I have an RSS ticker add-on installed so that there is a constant stream of new information scrolling across the top of my Firefox window. I have it connected to my del.icio.us subscriptions and network. I subscribe to tags like “web” and “internet” among several others ranging across disparate subject areas. Never has a single news item so clogged my personal data stream. There’s just an endless flood of articles about the Yacrosoft! bid. Many of my favorite blogs have multiple, lengthy posts about its various implications for the future of the web. The fact that the web is inexplicably disintegrating in the Orient is literally getting drowned out by all the excitement over this Silicon Valley love triangle.

That’s not how it’s supposed to work. When a big part of the world gets cut off from the network, everyone is supposed to feel it—because everyone is cut off.If they can’t communicate with us, we can’t communicate with them. Although Yahoo!, Google, Microsoft and a handful of others might make it seem otherwise, there is no center of the internet from which to be cut off. At least, there’s not supposed to be.

The news stories I have seen about this major loss of connectivity note that it’s a demonstration of how fragile the internet is. They’re right, but for the completely wrong reason. Of course it breaks if the wires get cut. It’s not magic. (We still all understand that, don’t we? That it’s made out of stuff? Right?) That’s not shocking nor should it be worrying.

What is worrying but unfortunately not shocking is that when millions and millions of people “over there” get “disconnected,” the developed world, at least the United States, is not all that affected. They are cut off from us—not we from them.

Are there millions of people who don’t even know about Google’s response to Microsoft’s bid to buy Yahoo! because the wires connecting their countries to the ones where major international news outlets have their servers are, for some reason, broken? It’s unclear at this time. Reporting on the consequences of the disconnection is a little sketchy, possibly as a result of it.
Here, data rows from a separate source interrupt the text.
Lemma candidate_file_new_ok p d k f : candidate_file_new p d k = Ok f →
  f = {| executable := false; path := p; file_digest := d; kind := k |} ∧
  (is_deleted k = true ↔ d = None).
Proof.
  unfold candidate_file_new. case_match; [done|]. case_match eqn:Hd; [done|]. intros [= <-].
  split; [done|]. apply negb_false_iff, Bool.eqb_prop in Hd.
  destruct (is_deleted k); symmetry in Hd; to_prop; naive_solver.
Qed.

Lemma read_file_step t entries start acc pair acc' :
  read_so_far start acc → read_file t entries acc pair = Ok acc' → read_so_far start acc'.
Proof.
  destruct acc as [remaining [fs es]]. intros (Hmap&Hstate&Hsum). unfold read_file.
  destruct (is_deleted (change_kind pair)) eqn:Hk; simpl.
  - rewrite result_bind_ok. intros (f&Hf&[= <-]). apply map_err_ok, candidate_file_new_ok in Hf.
    destruct Hf as [-> Hf]. simpl in *. split_and!; simpl; [|by apply Forall_app; repeat constructor; try apply Hf|done].
    rewrite omap_app, Hmap. simpl. unfold kept_file. simpl. by rewrite Hk, app_nil_r.
  - rewrite result_bind_ok. intros (entry&_&Hrun). rewrite result_bind_ok in Hrun.
    destruct Hrun as (content&_&Hrun). rewrite result_bind_ok in Hrun.
    destruct Hrun as (left&Hleft&Hrun). rewrite result_bind_ok in Hrun.
    destruct Hrun as (f&Hf&[= <-]). apply map_err_ok, candidate_file_new_ok in Hf as [-> Hf].
    apply ok_or_ok in Hleft. case_match eqn:Hle; [|done]. simplify_eq. to_prop. simpl in *.
    split_and!; simpl.
    + rewrite omap_app, fmap_app, Hmap. simpl. unfold kept_file. simpl. by rewrite Hk.
    + apply Forall_app. split; [done|]. constructor; [|done]. unfold digest_state. simpl. done.
    + rewrite total_bytes_app. unfold total_bytes at 2. simpl. lia.
Qed.

Lemma read_files_ok t entries start pairs acc acc' :
  read_so_far start acc → try_fold (read_file t entries) acc pairs = Ok acc' →
  read_so_far start acc'.
Proof.
  revert acc. induction pairs as [|p pairs IH]; intros acc Hacc; cbn [try_fold].
  - by intros [= <-].
  - destruct (read_file t entries acc p) eqn:Hr; [|done]. eapply IH. by eapply read_file_step.
Qed.

Lemma candidate_files_ok t encoded size fs es :
  (size <= MAX_CANDIDATE_PAYLOAD_BYTES)%N →
  candidate_files t encoded size = Ok (fs, es) →
  omap kept_file fs ≡ₚ held_file <$> es ∧ Forall digest_state fs ∧
  (size + total_bytes es <= MAX_CANDIDATE_PAYLOAD_BYTES)%N.
Proof.
  unfold candidate_files. intros Hsize Hrun.
  next_ok Hrun as (fields&_&Hrun).
  apply result_then_ok in Hrun as [_ Hrun].
  next_ok Hrun as (measured&_&Hrun).
  next_ok Hrun as ([left [fs' es']]&Hread&[= <- <-]).
  eapply (read_files_ok _ _ (MAX_CANDIDATE_PAYLOAD_BYTES - size)) in Hread as (Hmap&Hs&Hsum).
  - simpl in *. split_and!; [by rewrite merge_sort_Permutation, Hmap|done|].
    assert (total_bytes (merge_sort Payloads.payload_le es') = total_bytes es') as ->; [|lia].
    unfold total_bytes. apply (foldr_permutation_proper eq N.add 0%N); [lia|].
    by rewrite merge_sort_Permutation.
  - split_and!; [done|constructor|]. unfold total_bytes. simpl. lia.
Qed.

Lemma kept_paths fs : (omap kept_file fs).*1 `sublist_of` (path <$> fs).
Proof.
  induction fs as [|f fs IH]; [done|]. cbn [omap list_omap fmap list_fmap].
  unfold kept_file at 1. destruct (is_deleted (kind f)); [by constructor|].
  destruct (file_digest f); simpl; by constructor.
Qed.

(** The payload of a manifest is accepted when it holds what the manifest says. *)
Lemma validate_payload_ok m diff es d :
  (str_len diff + total_bytes es <= MAX_CANDIDATE_PAYLOAD_BYTES)%N →
  digest_of diff = diff_digest m → payload_digest es = Ok d → delivery_payload_digest m = Some d →
  NoDup (path <$> files m) → Forall digest_state (files m) →
  omap kept_file (files m) ≡ₚ held_file <$> es →
  validate_payload m diff es = Ok tt.
Proof.
  intros Hsize Hdiff Hd Hm Hnd Hstate Hperm. unfold validate_payload, payload_size_allowed.
  rewrite lengths_fold by done. rewrite N.add_0_l. cbn [foldr]. fold (total_bytes es).
  assert ((str_len diff + total_bytes es <=? MAX_CANDIDATE_PAYLOAD_BYTES)%N = true) as ->
    by by apply N.leb_le.
  rewrite bool_decide_true by done. rewrite Hd. simpl. rewrite bool_decide_true by done. simpl.
  assert (NoDup (omap kept_file (files m)).*1) as Hk.
  { eapply sublist_NoDup; [done|apply kept_paths]. }
  rewrite expect_fold by done. simpl.
  rewrite observe_fold; [|by rewrite <-Hperm|by apply Forall_true].
  simpl. rewrite bool_decide_true; [done|].
  rewrite !fold_insert_map by (try rewrite <-Hperm; done).
  f_equal. symmetry. by apply list_to_map_proper.
Qed.

(** Sorted evidence gives the same manifest. *)
Lemma candidate_new_again id base fs d ev m :
  candidate_new id base fs d ev = Ok m → candidate_new id base fs d (evidence_ids m) = Ok m.
Proof.
  rewrite !candidate_new_ok. intros (?&?&->). split_and!; [done|simpl; by rewrite sort_unstable_perm|].
  unfold manifest_of. simpl. f_equal. symmetry. apply sort_unstable_idemp.
Qed.

(** What a successful [freeze] has read. *)
Lemma freeze_ok t repository base id evidence f :
  freeze t repository base id evidence = Ok f →
  ∃ changes fs m payload,
    (str_len (exact_diff f) <= MAX_CANDIDATE_PAYLOAD_BYTES)%N ∧
    candidate_files t changes (str_len (exact_diff f)) = Ok (fs, exact_files f) ∧
    payload_digest (exact_files f) = Ok payload ∧
    manifest f = with_delivery_payload_digest (Some payload) m ∧
    diff_digest m = digest_of (exact_diff f) ∧ base_revision m = Some base ∧
    candidate_id m = id ∧ files m = merge_sort path_le fs ∧ NoDup (path <$> fs) ∧
    freeze t repository base id (evidence_ids m) = Ok f.
Proof.
  unfold freeze. intros Hrun.
  next_ok Hrun as (u1&E1&Hrun).
  next_ok Hrun as (u2&E2&Hrun).
  next_ok Hrun as (o1&E3&Hrun).
  next_ok Hrun as (o2&E4&Hrun).
  next_ok Hrun as (u3&E5&Hrun).
  next_ok Hrun as (diff&E6&Hrun).
  next_ok Hrun as (changes&E7&Hrun).
  next_ok Hrun as ([fs es]&E8&Hrun).
  next_ok Hrun as (o3&E9&Hrun).
  next_ok Hrun as (o4&E10&Hrun).
  next_ok Hrun as (o5&E11&Hrun).
  next_ok Hrun as (o6&E12&Hrun).
  next_ok Hrun as (o7&E13&Hrun).
  next_ok Hrun as (o8&E14&Hrun).
  next_ok Hrun as (m&E15&Hrun).
  next_ok Hrun as (payload&Hpayload&Hrun). next_ok Hrun as (u4&_&Hrun).
  next_ok Hrun as (u5&_&[= <-]).
  apply map_err_ok in E15. pose proof (candidate_new_again _ _ _ _ _ _ E15) as Hm'.
  apply (map_err_ok (λ _, Core)) in Hm'.
  exists changes, fs, m, payload. apply candidate_new_ok in E15 as (Hnd&_&Heq). simpl.
  assert ((str_len diff <= MAX_CANDIDATE_PAYLOAD_BYTES)%N).
  { unfold git_stdout_bounded in E6. rewrite result_bind_ok in E6.
    destruct E6 as (bytes&_&Hlimit). case_match eqn:Hl; [done|]. simplify_eq. by to_prop. }
  split_and!; try done; try (by rewrite Heq). simpl in *.
  repeat match goal with H : ?r = Ok _ |- context [?r] => rewrite H; simpl end. done.
Qed.

(** C10. A frozen candidate is deliverable and verifies: the payload that
    [freeze] returns is the one its manifest is bound to, within the bound on a
    payload, and freezing the unchanged worktree again confirms all of it. *)
Theorem frozen_candidate_valid t repository base id evidence f :
  freeze t repository base id evidence = Ok f →
  validate_payload (manifest f) (exact_diff f) (exact_files f) = Ok tt ∧
  verify_frozen t repository (manifest f) (exact_diff f) (exact_files f) = Ok true.
Proof.
  intros (changes&fs&m&payload&Hdiff&Hfiles&Hp&Hm&Hd&Hb&Hid&Hfs&Hnd&Hagain)%freeze_ok.
  apply candidate_files_ok in Hfiles as (Hperm&Hstate&Hsize); [|done]. split.
  - eapply validate_payload_ok; rewrite ?Hm; simpl; rewrite ?Hfs; try done.
    + by rewrite merge_sort_Permutation.
    + by rewrite merge_sort_Permutation.
    + by rewrite <-Hperm, merge_sort_Permutation.
  - unfold verify_frozen. rewrite Hm. simpl. rewrite Hb, Hid. simpl. rewrite Hagain. simpl.
    rewrite <-Hm. by rewrite !bool_decide_true.
Qed.
End git.

(** * Examples *)

(** A repository whose [HEAD] adds [src/new.rs], by the output of the commands
    [freeze] runs. *)
Definition example_git (t : Tree) (arguments : list string) : frozen string :=
  match arguments with
  | ["rev-parse"; "--show-toplevel"] => Ok "/repository"
  | ["status"; _; _; _] => Ok ""
  | ["rev-parse"; _] => Ok "c0ffee"
  | ["diff"; "--binary"; _; _; _; _; _] => Ok "diff --git"
  | ["diff"; _; _; _; _; _; _] => Ok ("A" +:+ String nul ("src/new.rs" +:+ String nul ""))
  | ["ls-tree"; _; _; _; path] =>
      Ok ("100755 blob f00d" +:+ String "009" (path +:+ String nul ""))
  | ["cat-file"; "-s"; _] => Ok "7"
  | ["cat-file"; "blob"; _] => Ok "content"
  | ["ls-files"; _] => Ok ("src/new.rs" +:+ String nul "")
  | ["--version"] => Ok "git version 2"
  | _ => Err (GitFailed "unknown command")
  end.
#[local] Instance example_sha : Sha256 := λ s, word_of 256 (be_value s).
#[local] Instance example_repository : Git := {|
  git := example_git; git_status _ _ := Ok true; git_apply_check _ _ := Ok tt;
|}.
#[local] Instance example_platform : Platform := {|
  platform_architecture := "x86_64"; platform_operating_system := "linux"; creation_mode := 420;
|}.
#[local] Instance example_environment_json : ToJson VerificationEnvironment :=
  λ e, Some (environment_git e).
#[local] Instance example_entries_json : ToJson (list (string * string)) := λ _, Some "[]".
#[local] Instance example_payload_json : ToJson (list (string * string * bool)) :=
  λ l, Some (join_segments ((λ p, p.1.1) <$> l)).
If this can happen and be of so little consequence then the world is a very long way away from the type of global super interconnectivity that the companies currently making the headlines are supposed to be facilitating. The decentralized, non-hierarchical, evolving, dynamic internet in which I like to believe, and to which Google is appealing against the evil of Microsoft, seems at the moment much more fancy than fact. Patching the physically damaged network won’t change its underlying asymmetry.

But, for now, let’s just hope that it stops coming apart at the seams.